Your suggestions about the reasons for the popularity of John's baptism were among the most vivid and helpful ideas I gained from our time on Iona. I average about one baptism a week, and I'm sure that the present form of liturgy has far more to do with asserting rigid dirt boundaries than with liberating people into Christ's new cleanliness. So there's plenty of potential for rewriting the baptismal mechanisms of cleansing - with and for the people concerned - and I'm determined to have a go at doing that; if you know of anyone else working in that area I'd be fascinated to know.

suzanna

I've been reading The Complex Christ and reflecting on the dirt issues. After a time of asking how to think of the "issue" at hand for me, I was reminded of the interchange at the well Jesus has with the Samaritan. The thing that stands out to me is the choice Jesus made in the dialog.

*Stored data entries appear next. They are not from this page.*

(** A project-relative manifest path is neither absolute nor a dot. *)
Lemma joinWith_relative tr :
  Forall proper tr -> tr <> [] -> isAbs (joinWith "/" tr) = false /\ joinWith "/" tr <> ".".
Proof.
  intros Ht Hne. destruct tr as [|t tr]; [done|].
  inversion Ht as [|?? (Ha & Hb & _ & Hd)]; subst.
  destruct t as [|c t]; [done|]. cbn [containsByte] in Hd. apply orb_false_iff in Hd as [Hd Hd'].
  assert (forall x, isAbs (String c t +:+ x) = false) as Habs.
  { intros x. unfold isAbs. cbn [hasPrefix String.append].
    unfold slash in Hd. by rewrite Ascii.eqb_sym, Hd. }
  destruct (decide (tr = [])) as [->|Hn].
  - cbn [joinWith]. split; [|done]. rewrite <- (sapp_nil_r (String c t)). apply Habs.
  - rewrite joinWith_cons by done. split; [apply Habs|].
    intros E. apply (f_equal (fun s => containsByte s slash)) in E.
    rewrite !containsByte_app in E. cbn in E. by rewrite !orb_true_r in E.
Qed.

(** Two absolute files listed under one manifest path are spellings of one
    path. *)
Lemma normalize_path_inj getwd root p q r :
  rootShape root -> isAbs p = true -> isAbs q = true ->
  normalizeManifestPath getwd p root = Ok r -> normalizeManifestPath getwd q root = Ok r ->
  clean p = clean q.
Proof.
  intros Hroot Hp Hq H1 H2. destruct Hroot as [->|(rs & Hrs & ->)].
  { unfold normalizeManifestPath in H1, H2.
    rewrite (proj2 (isAbs_no_unc p Hp)) in H1. rewrite (proj2 (isAbs_no_unc q Hq)) in H2.
    cbn in H1, H2. congruence. }
  destruct (clean_abs_shape p Hp) as (cp & Hcp & Ep), (clean_abs_shape q Hq) as (cq & Hcq & Eq).
  rewrite (normalize_abs getwd p rs cp) in H1 by done.
  rewrite (normalize_abs getwd q rs cq) in H2 by done.
  rewrite <- H2 in H1. injection H1 as H1. clear H2. rewrite Ep, Eq. f_equal.
  destruct (stripCommon rs cp) as [[|b br] tr] eqn:Es, (stripCommon rs cq) as [[|b' br'] tr'] eqn:Es';
    repeat case_decide; subst; try done;
    repeat match goal with
    | E : stripCommon rs ?c = ([], ?t), N : ?c <> rs, F : Forall proper ?c |- _ =>
        destruct (stripCommon_inside rs c t F N E) as (-> & ? & ?); clear E;
        destruct (joinWith_relative t) as [? ?]; [done|done|]
    end; try done; try congruence.
  - f_equal. apply (f_equal (splitOn slash)) in H1.
    by rewrite !(splitOn_joinWith slash) in H1 by (done || by apply proper_noslash).
  - rewrite Ep in Eq. by apply absOf_inj in Eq.
Qed.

He chose to remain silent about things that didn't concern him or his purpose to tell her who he is. He didn't get caught up in her line of thinking, but simply opened up a free way of thinking and relating. The point being that He is the Christ.
The dirt pile a pharisee makes is not only a hands off for them, it creates a false front for those who feel the initial rejection. Now they have their own angst that keeps them in it.
He frees us by telling us that it is not what comes from without that makes us unclean. We can go anywhere.
The new framework that the disciples were offended is "go and tell. Get out of your classified sin management." The cleansing is Living Water from within, regardless of what brand of dirt.

suzanna

okay.... I've caught up in the the book now. Seems you've already thought of the Samaritan and I've only mentioned the obvious.
But it wasn't obvious when I was still trying to define the "dirt".
Eugene Peterson writes that we need the ritual (baptism, communion) because the reality is too large to take in. The mystery is too large and the need for the mystery is too large. The generality of the ritual allows us to bring the full expression of our particular. I see now that people already know they need cleansing and it's not our job to show them their dirt.
The rituals we have are not so much about the mechanisms of water or wine. The cleansing comes from being seen. Jesus baptizes and Jesus pours out the wine. His love sees our reality. We realize he sees us. But we are first brought there by loving people who look past our dirt.
Thank you for the book. I'm looking forward to meeting you at Soliton this August .

Kester

Looking forward to it too! Great thoughts. The idea of ritual/symbol is very very important. One of the major problems with fundamentalism (of any flavour) is its taking symbols (multivalent) as signs (single meaning). This always leads to a paucity of faith, and an inevitable construction of hard boundaries.